(** * Railbird: the document-to-race-card extraction pipeline

    A shallow embedding of [backend/src/services/ocr.service.ts] (class
    [OCRService]) and the properties of its race-card extraction.

    Layout: JavaScript strings and the built-ins the service calls
    ([JS]), the regular-expression matcher ([RegExp]), the service itself
    ([OCR]), then the lemmas and theorems. *)

From Stdlib Require Import String Ascii List ZArith NArith Bool Lia QArith Sorted.
From Stdlib Require DecimalString.
Import ListNotations.
Close Scope Q_scope.

Set Implicit Arguments.

(* ===================================================================== *)
(** * JavaScript strings and built-ins *)
(* ===================================================================== *)

Module JS.
Local Open Scope N_scope.

(** A JavaScript string is a sequence of UTF-16 code units. *)
Definition char := N.
Definition jsstring := list char.

(** String literals of the source (all of them ASCII). *)
Definition str (s : string) : jsstring :=
  map N_of_ascii (list_ascii_of_string s).

Definition LF : char := 10.

Definition between (lo hi c : char) : bool := ((lo <=? c) && (c <=? hi))%N.

Definition is_digit (c : char) : bool := between 48 57 c.
Definition is_upper (c : char) : bool := between 65 90 c.
Definition is_lower (c : char) : bool := between 97 122 c.

(** ECMAScript [WhiteSpace] and [LineTerminator]: what [\s] and
    [String.prototype.trim] take for blank. *)
Definition is_line_terminator (c : char) : bool :=
  ((c =? 10) || (c =? 13) || (c =? 8232) || (c =? 8233))%N.
Definition is_white_space (c : char) : bool :=
  ((c =? 9) || (c =? 11) || (c =? 12) || (c =? 32) || (c =? 160)
   || (c =? 5760) || between 8192 8202 c || (c =? 8239) || (c =? 8287)
   || (c =? 12288) || (c =? 65279))%N.
Definition is_space (c : char) : bool :=
  is_white_space c || is_line_terminator c.

(** [\w]: ASCII letters, digits and underscore. *)
Definition is_word (c : char) : bool :=
  is_upper c || is_lower c || is_digit c || (c =? 95)%N.

(** Case mapping. Only the ASCII letters are mapped; a letter beyond
    ASCII is left as it is, where [String.prototype.toLowerCase] and
    [toUpperCase] map it too. The service upper-cases what a pattern of
    ASCII letters matched, and compares what it lower-cases with the
    literals pdf, jpg, jpeg and png only: no character beyond ASCII
    maps to one of their letters, so the choice of the path is the
    same; the extension echoed in the unsupported-type message can
    differ. *)
Definition to_upper (c : char) : char := if is_lower c then (c - 32)%N else c.
Definition to_lower (c : char) : char := if is_upper c then (c + 32)%N else c.
Definition swap_case (c : char) : char :=
  if is_lower c then (c - 32)%N else if is_upper c then (c + 32)%N else c.

Definition toUpperCase (s : jsstring) : jsstring := map to_upper s.
Definition toLowerCase (s : jsstring) : jsstring := map to_lower s.

Definition eqb (a b : jsstring) : bool :=
  if list_eq_dec N.eq_dec a b then true else false.

(** [s.trim()]. *)
Fixpoint trimStart (s : jsstring) : jsstring :=
  match s with
  | c :: s' => if is_space c then trimStart s' else s
  | [] => []
  end.
Definition trimEnd (s : jsstring) : jsstring := rev (trimStart (rev s)).
Definition trim (s : jsstring) : jsstring := trimEnd (trimStart s).

(** [s.split(sep)] for a separator of one code unit: never empty,
    [''.split(sep)] is [['']]. *)
Fixpoint split (sep : char) (s : jsstring) : list jsstring :=
  match s with
  | [] => [[]]
  | c :: s' =>
      if (c =? sep)%N then [] :: split sep s'
      else match split sep s' with
           | l :: ls => (c :: l) :: ls
           | [] => [[c]]
           end
  end.

(** [parts.join(sep)]. *)
Fixpoint join (sep : jsstring) (parts : list jsstring) : jsstring :=
  match parts with
  | [] => []
  | [p] => p
  | p :: ps => p ++ sep ++ join sep ps
  end.

Fixpoint take_while (p : char -> bool) (s : jsstring) : jsstring :=
  match s with
  | c :: s' => if p c then c :: take_while p s' else []
  | [] => []
  end.
Fixpoint drop_while (p : char -> bool) (s : jsstring) : jsstring :=
  match s with
  | c :: s' => if p c then drop_while p s' else s
  | [] => []
  end.

(** [s.replace(/c/g, '')] for a pattern of one code unit. *)
Definition remove_all (c : char) (s : jsstring) : jsstring :=
  filter (fun x => negb (x =? c)%N) s.

(** JavaScript numbers as far as the service needs them: [NaN], the
    infinities, or a double whose value is an integer, given by that
    integer. *)
Inductive jsnumber : Type :=
| NaN
| Num (z : Z)
| Infinity
| MinusInfinity.

(** The double nearest to a natural number, as its value: exact up to
    53 bits; beyond, the bits after the 53rd are rounded off, a tie
    going to the even significand. *)
Definition round_nearest_even (z : Z) : Z :=
  let sh := (Z.log2 z - 52)%Z in
  if (sh <=? 0)%Z then z
  else
    let q := Z.shiftr z sh in
    let r := (z - Z.shiftl q sh)%Z in
    let half := Z.shiftl 1 (sh - 1) in
    let q' :=
      if (half <? r)%Z || ((r =? half)%Z && Z.odd q) then (q + 1)%Z else q in
    Z.shiftl q' sh.

(** The Number value for an integer: what rounds to 2^1024 or more is
    infinite. *)
Definition to_double (z : Z) : jsnumber :=
  let m := round_nearest_even (Z.abs z) in
  if (2 ^ 1024 <=? m)%Z
  then (if (z <? 0)%Z then MinusInfinity else Infinity)
  else Num (Z.sgn z * m).

Definition digit_val (c : char) : Z := Z.of_N (c - 48).

(** Value of the longest prefix of decimal digits, with the number of
    digits read. *)
Fixpoint read_decimal (acc : Z) (count : nat) (s : jsstring) : Z * nat :=
  match s with
  | c :: s' =>
      if is_digit c then read_decimal (10 * acc + digit_val c)%Z (S count) s'
      else (acc, count)
  | [] => (acc, count)
  end.

Definition hex_val (c : char) : option Z :=
  if is_digit c then Some (Z.of_N (c - 48))
  else if between 65 70 c then Some (Z.of_N (c - 55))
  else if between 97 102 c then Some (Z.of_N (c - 87))
  else None.

Fixpoint read_hex (acc : Z) (count : nat) (s : jsstring) : Z * nat :=
  match s with
  | c :: s' =>
      match hex_val c with
      | Some v => read_hex (16 * acc + v)%Z (S count) s'
      | None => (acc, count)
      end
  | [] => (acc, count)
  end.

Definition finish_parse (sign : Z) (r : Z * nat) : jsnumber :=
  match snd r with
  | O => NaN
  | S _ => to_double (sign * fst r)%Z
  end.

(** [parseInt(s)] without a radix: leading blanks, a sign, a [0x]
    prefix, then the longest run of digits, read exactly and rounded to
    a double at the end (as V8 does; ECMAScript lets an engine read the
    decimal digits after the 20th as zeros); [NaN] when there is no
    digit. *)
Definition parseInt (s : jsstring) : jsnumber :=
  let s1 := trimStart s in
  let sign :=
    match s1 with
    | c :: _ => if c =? 45 then (-1)%Z else 1%Z
    | [] => 1%Z
    end in
  let s2 :=
    match s1 with
    | c :: t => if (c =? 45) || (c =? 43) then t else s1
    | [] => s1
    end in
  let hex :=
    match s2 with
    | z :: x :: _ => (z =? 48) && ((x =? 120) || (x =? 88))
    | _ => false
    end in
  if hex then finish_parse sign (read_hex 0%Z 0%nat (skipn 2 s2))
  else finish_parse sign (read_decimal 0%Z 0%nat s2).

(** The decimal digits of a natural number. *)
Definition decimal_digits (z : Z) : jsstring :=
  str (DecimalString.NilZero.string_of_int (Z.to_int z)).

(** [Number::toString] on a double whose value is the natural number
    [z]: the digits are those of the shortest decimal that still reads
    as [z]. With [k] significant digits the candidates are the two
    neighbours of [z] among the multiples of the power of ten left. *)
Definition same_double (c z : Z) : bool :=
  match to_double c with
  | Num d => (d =? z)%Z
  | _ => false
  end.

Definition candidates (z : Z) (k : nat) : Z * Z :=
  let p := (10 ^ Z.of_nat (length (decimal_digits z) - k))%Z in
  let lo := (z / p * p)%Z in
  (lo, (lo + p)%Z).

(** Of two candidates that both read as [z] the closer is taken, and
    of two equally close the one whose last digit is even. *)
Definition closer (z : Z) (k : nat) : Z :=
  let (lo, hi) := candidates z k in
  if (z - lo <? hi - z)%Z then lo
  else if (hi - z <? z - lo)%Z then hi
  else if Z.even (lo / (hi - lo)) then lo else hi.

Fixpoint shortest (z : Z) (k : nat) (fuel : nat) : Z :=
  match fuel with
  | O => z
  | S fuel' =>
      let (lo, hi) := candidates z k in
      match same_double lo z, same_double hi z with
      | true, true => closer z k
      | true, false => lo
      | false, true => hi
      | false, false => shortest z (S k) fuel'
      end
  end.

Definition strip_zeros (ds : jsstring) : jsstring :=
  rev (drop_while (fun c => c =? 48) (rev ds)).

(** Below 10^21 the digits are written out; from there on the
    exponent form is used. *)
Definition render (c : Z) : jsstring :=
  if (c <? 10 ^ 21)%Z then decimal_digits c
  else
    let exponent :=
      str "e+" ++ decimal_digits (Z.of_nat (length (decimal_digits c) - 1)) in
    match strip_zeros (decimal_digits c) with
    | [] => decimal_digits c
    | [d] => d :: exponent
    | d :: ds => d :: 46 :: ds ++ exponent
    end.

(** [`${n}`] for a number. *)
Definition number_to_string (n : jsnumber) : jsstring :=
  match n with
  | NaN => str "NaN"
  | Infinity => str "Infinity"
  | MinusInfinity => str "-Infinity"
  | Num z =>
      if (z <? 0)%Z then 45 :: render (shortest (- z) 1 17)
      else render (shortest z 1 17)
  end.

(** [a > b] on numbers: false as soon as one side is [NaN]. *)
Definition gt (a : jsnumber) (b : Z) : bool :=
  match a with
  | NaN => false
  | Num z => (b <? z)%Z
  | Infinity => true
  | MinusInfinity => false
  end.

(** Truthiness of an optional string: [undefined], [null] and [''] are
    falsy. *)
Definition or_else (o : option jsstring) (d : jsstring) : jsstring :=
  match o with
  | Some (c :: s) => c :: s
  | _ => d
  end.

End JS.
(** What the tick leaves on the page. *)
Lemma tick_overlay (s : state) :
  overlay_count s <= 1 ->
  overlay_count (snd (tick s)) <= 1
  /\ (truthy (isProjectPage (href s)) = false ->
      href s <> lastUrl s \/ overlay_count s = 0 ->
      overlay_count (snd (tick s)) = 0)
  /\ (truthy (isProjectPage (href s)) = true -> body s <> None ->
      overlay_count (snd (tick s)) = 1).
Proof.
  intros Hle.
  destruct (tick_reconciles s) as (_ & _ & _ & Hbody & _).
  unfold overlay_count in *. rewrite Hbody. clear Hbody.
  unfold reconciled.
  destruct (String.eqb_spec (href s) (lastUrl s)) as [E|E]; cbn [negb].
  - destruct (getElementById overlay_id (body s)) as [e|] eqn:G.
    + assert (overlays (body s) <> [])
        by (intros F; apply getElementById_none in F; congruence).
      destruct (overlays (body s)); [congruence|]. cbn in *.
      repeat split; intros; try lia. intuition (try congruence; try lia).
    + apply getElementById_none in G.
      destruct (truthy (isProjectPage (href s))) eqn:T.
      * destruct (updateTextbox_count s) as (H1 & _ & H3);
          [unfold overlay_count; rewrite G; cbn; lia|].
        unfold overlay_count in *. repeat split; intros; auto; discriminate.
      * rewrite G. cbn. repeat split; intros; auto; discriminate.
  - destruct (truthy (isProjectPage (href s))) eqn:T.
    + match goal with |- context [updateTextbox ?x] => set (s0 := x) end.
      destruct (updateTextbox_count s0) as (H1 & _ & H3); [exact Hle|].
      unfold overlay_count in *. repeat split; intros; auto; discriminate.
    + destruct (getElementById overlay_id (body s)) as [e|] eqn:G.
      * destruct (body s) as [els|]; [|discriminate]. cbn in *.
        rewrite filter_remove_first.
        repeat split; intros; try lia; discriminate.
      * apply getElementById_none in G. cbn. rewrite G. cbn.
        repeat split; intros; auto; discriminate.
Qed.

(* ===================================================================== *)
(** ** Reachable states                                                   *)
(* ===================================================================== *)

Lemma filter_foreign (els : list element) :
  filter (has_id overlay_id) (filter foreign els) = [].
Proof.
  induction els as [|e els IH]; simpl; [reflexivity|].
  unfold foreign at 1. destruct (has_id overlay_id e) eqn:E; simpl; [exact IH|].
  now rewrite E.
Qed.

Lemma filter_overlays (b : option (list element)) :
  filter (has_id overlay_id) (overlays b) = overlays b.
Proof.
  destruct b as [els|]; simpl; [|reflexivity].
  induction els as [|e els IH]; simpl; [reflexivity|].
  destruct (has_id overlay_id e) eqn:E; simpl; [|exact IH].
  now rewrite E, IH.
Qed.

Section Reachable.

Variable inherits : proto -> string -> bool.

(** No event duplicates the overlay. *)
Lemma step_overlay_count (s : state) (ev : event) :
  overlay_count s <= 1 -> overlay_count (step inherits s ev) <= 1.
Proof.
  intros Hle. destruct ev as [u|c|els keep| |o|x|i o]; cbn [step].
  - exact Hle.
  - exact Hle.
  - unfold overlay_count in *. cbn.
    rewrite filter_app, filter_foreign. cbn.
    destruct keep; [now rewrite filter_overlays | cbn; lia].
  - now apply tick_overlay.
  - now apply (quiet_window_fetch inherits o s).
  - now apply (quiet_on_load inherits x s).
  - destruct (nth_error (inflight s) i) as [p|]; [|exact Hle].
    match goal with |- context [window_fetch inherits o ?x] => set (s0 := x) end.
    pose proof (quiet_window_fetch inherits o s0) as Q.
    destruct (window_fetch inherits o s0) as [o' s1]. cbn [snd] in *.
    apply (quiet_poll_settled inherits (poll_projectId p) o' s1).
    now apply Q.
Qed.

Lemma run_overlay_count (evs : list event) (s : state) :
  overlay_count s <= 1 -> overlay_count (run inherits s evs) <= 1.
Proof.
  revert s. induction evs as [|ev evs IH]; intros s H; [exact H|].
  cbn. apply IH. now apply step_overlay_count.
Qed.

Lemma reachable_overlay_count (u c : string) (evs : list event) :
  overlay_count (run inherits (initial u c) evs) <= 1.
Proof. apply run_overlay_count. cbn. lia. Qed.

(** C9.  The renderer is idempotent.  On every page the script can have
    reached, for every value of the State Store and every location:
    calling [updateTextbox] a second time right after the first returns
    the same outcome and leaves the same page as the first call did, so
    there is no duplicate overlay element and the displayed text is the
    same. *)
Theorem updateTextbox_idempotent
    (u c : string) (evs : list event) (here : string) (count reason : value) :
  let s := set_href here
             (set_remainingTaskCount count
                (set_emptyQueueReason reason (run inherits (initial u c) evs))) in
  updateTextbox (snd (updateTextbox s)) = updateTextbox s
  /\ overlay_count (snd (updateTextbox s)) <= 1.
Proof.
  intros s. apply updateTextbox_twice.
  exact (reachable_overlay_count u c evs).
Qed.

(** The part of the overlay invariant the tick does ensure.  In every
    state the script can reach, after a reconciliation tick: on a path
    that is not a project path no overlay element exists, provided the
    tick saw the location change or no overlay existed before it; on a
    project path exactly one overlay element exists, provided the document
    has a body. *)
Theorem overlay_after_tick (u c : string) (evs : list event) :
  let s := run inherits (initial u c) evs in
  let s' := step inherits s Tick in
  (truthy (isProjectPage (href s')) = false ->
   href s <> lastUrl s \/ overlay_count s = 0 ->
   overlay_count s' = 0)
  /\ (truthy (isProjectPage (href s')) = true ->
      body s <> None ->
      overlay_count s' = 1).
Proof.
  intros s s'. subst s'. cbn [step].
  destruct (tick_records_location s) as (Hhref & _).
  rewrite Hhref.
  destruct (tick_overlay s (reachable_overlay_count u c evs)) as (_ & H0 & H1).
  split; assumption.
Qed.

End Reachable.

Section Navigation.

Variable inherits : proto -> string -> bool.

(** Arrivals leave the location and the recorded location alone. *)
Lemma step_arrival (s : state) (ev : event) :
  arrival ev = true ->
  href (step inherits s ev) = href s /\ lastUrl (step inherits s ev) = lastUrl s.
Proof.
  destruct ev as [u|c|els keep| |o|x|i o]; cbn [arrival step]; intros H;
    try discriminate; try (split; reflexivity).
  - destruct (quiet_window_fetch inherits o s) as (H1 & _ & H3 & _). auto.
  - destruct (quiet_on_load inherits x s) as (H1 & _ & H3 & _). auto.
  - destruct (nth_error (inflight s) i) as [p|]; [|auto].
    match goal with |- context [window_fetch inherits o ?x] => set (s0 := x) end.
    destruct (quiet_window_fetch inherits o s0) as (H1 & _ & H3 & _).
    destruct (window_fetch inherits o s0) as [o' s1]. cbn [snd] in *.
    destruct (quiet_poll_settled inherits (poll_projectId p) o' s1) as (K1 & _ & K3 & _).
    subst s0. cbn in *. split; congruence.
Qed.

Lemma run_arrivals (evs : list event) (s : state) :
  forallb arrival evs = true ->
  href (run inherits s evs) = href s /\ lastUrl (run inherits s evs) = lastUrl s.
Proof.
  revert s. induction evs as [|ev evs IH]; intros s H; [auto|].
  cbn in H. apply andb_true_iff in H as [Hev Hevs].
  cbn [run fold_left]. destruct (IH (step inherits s ev) Hevs) as [H1 H2].
  destruct (step_arrival s ev Hev) as [K1 K2].
  unfold run in *. split; congruence.
Qed.

(** What the reset does ensure.  When the application navigates to a
    location whose project identifier [p] differs from the one of the
    location the previous tick recorded (another project, or none), the
    next reconciliation tick leaves both Remaining Task Count and Empty
    Queue Reason at [null], whatever they held and whatever responses
    arrived between the navigation and the tick. *)
Theorem tick_after_navigation
    (s : state) (u p : string) (arrivals : list event) :
  getProjectIdFromURL u = Some p ->
  getProjectIdFromURL (lastUrl s) <> Some p ->
  forallb arrival arrivals = true ->
  let s' := step inherits (run inherits (step inherits s (Navigate u)) arrivals) Tick in
  remainingTaskCount s' = VNull /\ emptyQueueReason s' = VNull.
Proof.
  intros Hu Hlast Harr s'. subst s'. cbn [step].
  destruct (run_arrivals arrivals (set_href u s) Harr) as [H1 H2].
  apply (tick_resets_store _ p).
  - now rewrite H1.
  - now rewrite H2.
Qed.

End Navigation.

(** C3 at two inputs where the script breaks it.  The reset compares
    the location with the one the previous tick recorded, every 500 ms.
    A visit to project P1 that starts and ends between two ticks on
    project P2 is never seen: the count and the reason that arrived for P1
    stay in the store and in the overlay on the page of P2.  And the reset
    does not come before the new data: a reason that arrives for P2 after
    the navigation and before the tick is erased by that tick. *)
Lemma reset_is_missed_or_late :
  let P1 := "https://app.outlier.ai/projects/P1" in
  let P2 := "https://app.outlier.ai/projects/P2" in
  let count_of p n :=
    FetchSettled (Fulfilled (fresh bulk_url
      (Ok (VArr [VObj [("projectId", VStr p); ("count", VNum (int n))]])))) in
  let reason_of p r := user_response (VObj [(p, VObj [("4", VStr r)])]) in
  let s := run standard_host (initial P2 EmptyString)
             [HostRender [] true; Tick;
              Navigate P1; count_of "P1" 5%Z; reason_of "P1" "A";
              Navigate P2; Tick] in
  let t0 := run standard_host (initial P1 EmptyString)
              [HostRender [] true; Tick; Navigate P2; reason_of "P2" "B"] in
  let t := step standard_host t0 Tick in
  (getProjectIdFromURL (href s) = Some "P2"
   /\ store s = (VNum (int 5), VStr "A")
   /\ overlays (body s)
      = [mkElement overlay_id ("Remaining Tasks: 5" ++ newline ++ "EQ Reason: A")])
  /\ (getProjectIdFromURL (href t0) = Some "P2"
      /\ emptyQueueReason t0 = VStr "B"
      /\ emptyQueueReason t = VNull).
Proof. vm_compute. repeat split. Qed.

(** A visit to project P1 from the home page, once the body exists. *)
Lemma overlay_after_tick_witness :
  let evs := [HostRender [mkElement "root" ""] true;
              Navigate "https://app.outlier.ai/projects/P1"] in
  let s := run standard_host (initial "https://app.outlier.ai/home" "") evs in
  body s <> None /\ overlay_count (step standard_host s Tick) = 1.
Proof.
  intros evs s.
  assert (Hb : body s <> None) by (vm_compute; intros H; discriminate H).
  split; [exact Hb|].
  apply (overlay_after_tick standard_host "https://app.outlier.ai/home" "" evs);
    [reflexivity | exact Hb].
Defined.

(** C4 at two inputs where the script breaks it.  An overlay created by
    an observed response while the user was briefly on a project page
    survives a tick that sees the location it had already recorded: one
    overlay element on a path that is not a project path.  And on a
    project page a tick that fires while the document has no body yet
    throws in [appendChild] and leaves no overlay at all. *)
Lemma overlay_invariant_fails :
  let home := "https://app.outlier.ai/home" in
  let project := "https://app.outlier.ai/projects/P1" in
  let user := fresh "https://app.outlier.ai/internal/logged_in_user"
                (Ok (VObj [("lastEmptyQueueEvent",
                            VObj [("emptyQueueReasons", VObj [])])])) in
  let s := run standard_host (initial home "")
             [HostRender [] true;
              Tick;
              Navigate project;
              FetchSettled (Fulfilled user);
              Navigate home;
              Tick] in
  let t := run standard_host (initial project "") [Tick] in
  (truthy (isProjectPage (href s)) = false /\ overlay_count s = 1)
  /\ (truthy (isProjectPage (href t)) = true /\ overlay_count t = 0).
Proof. vm_compute. repeat split. Qed.
(** The total probability over [hits] in [0..picks], summed as Numbers. *)
Definition total_probability (picks : Z) : number :=
  fsum (map (calculateProbability picks) (hits_range picks)).

(** A payout table whose only entry pays 3.8x for 1 hit out of 1 pick. *)
Definition table_3_8 : gmap Z (gmap Z number) := {[ 1 := {[ 1 := ratio 38 10 ]} ]}.

(** Decision procedures for the finitely many pick levels. *)
Definition probability_ok (picks hits : Z) : bool :=
  negb (impossible_outcome picks hits)
  && same (calculateProbability picks hits)
          (fdiv (Number (choose NUMBERS_DRAWN hits * choose NUMBERS_NOT_DRAWN (picks - hits)))
                (Number (choose TOTAL_NUMBERS picks)))
  && match value (calculateProbability picks hits) with
     | Some q =>
         Qle_bool (Qabs (q - exact_probability picks hits))
                  (exact_probability picks hits * (1 # 2 ^ 53))
         && Qle_bool 0 q && Qle_bool q 1
     | None => false
     end.

Definition total_probability_ok (picks : Z) : bool :=
  match value (total_probability picks) with
  | Some q => Qle_bool (Qabs (q - 1)) (1 # 10 ^ 9)
  | None => false
  end
  && (fold_right Z.add 0
        (map (fun hits => choose NUMBERS_DRAWN hits * choose NUMBERS_NOT_DRAWN (picks - hits))
             (hits_range picks))
      =? choose TOTAL_NUMBERS picks).

Definition denominator_ok (picks hits : Z) : bool :=
  match int_value (binomial TOTAL_NUMBERS picks) with
  | Some d => (0 <? d) && (d =? choose TOTAL_NUMBERS picks)
  | None => false
  end
  && is_finite (calculateProbability picks hits).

---*---

### Assigned task
Please reproduce exactly the lines above, beginning with the first and ending with the line that contains "Definition is_word (c", and include nothing outside that range.

### Answer to this task
(** * Railbird: the document-to-race-card extraction pipeline

    A shallow embedding of [backend/src/services/ocr.service.ts] (class
    [OCRService]) and the properties of its race-card extraction.

    Layout: JavaScript strings and the built-ins the service calls
    ([JS]), the regular-expression matcher ([RegExp]), the service itself
    ([OCR]), then the lemmas and theorems. *)

From Stdlib Require Import String Ascii List ZArith NArith Bool Lia QArith Sorted.
From Stdlib Require DecimalString.
Import ListNotations.
Close Scope Q_scope.

Set Implicit Arguments.

(* ===================================================================== *)
(** * JavaScript strings and built-ins *)
(* ===================================================================== *)

Module JS.
Local Open Scope N_scope.

(** A JavaScript string is a sequence of UTF-16 code units. *)
Definition char := N.
Definition jsstring := list char.

(** String literals of the source (all of them ASCII). *)
Definition str (s : string) : jsstring :=
  map N_of_ascii (list_ascii_of_string s).

Definition LF : char := 10.

Definition between (lo hi c : char) : bool := ((lo <=? c) && (c <=? hi))%N.

Definition is_digit (c : char) : bool := between 48 57 c.
Definition is_upper (c : char) : bool := between 65 90 c.
Definition is_lower (c : char) : bool := between 97 122 c.

(** ECMAScript [WhiteSpace] and [LineTerminator]: what [\s] and
    [String.prototype.trim] take for blank. *)
Definition is_line_terminator (c : char) : bool :=
  ((c =? 10) || (c =? 13) || (c =? 8232) || (c =? 8233))%N.
Definition is_white_space (c : char) : bool :=
  ((c =? 9) || (c =? 11) || (c =? 12) || (c =? 32) || (c =? 160)
   || (c =? 5760) || between 8192 8202 c || (c =? 8239) || (c =? 8287)
   || (c =? 12288) || (c =? 65279))%N.
Definition is_space (c : char) : bool :=
  is_white_space c || is_line_terminator c.

(** [\w]: ASCII letters, digits and underscore. *)
Definition is_word (c : char) : bool :=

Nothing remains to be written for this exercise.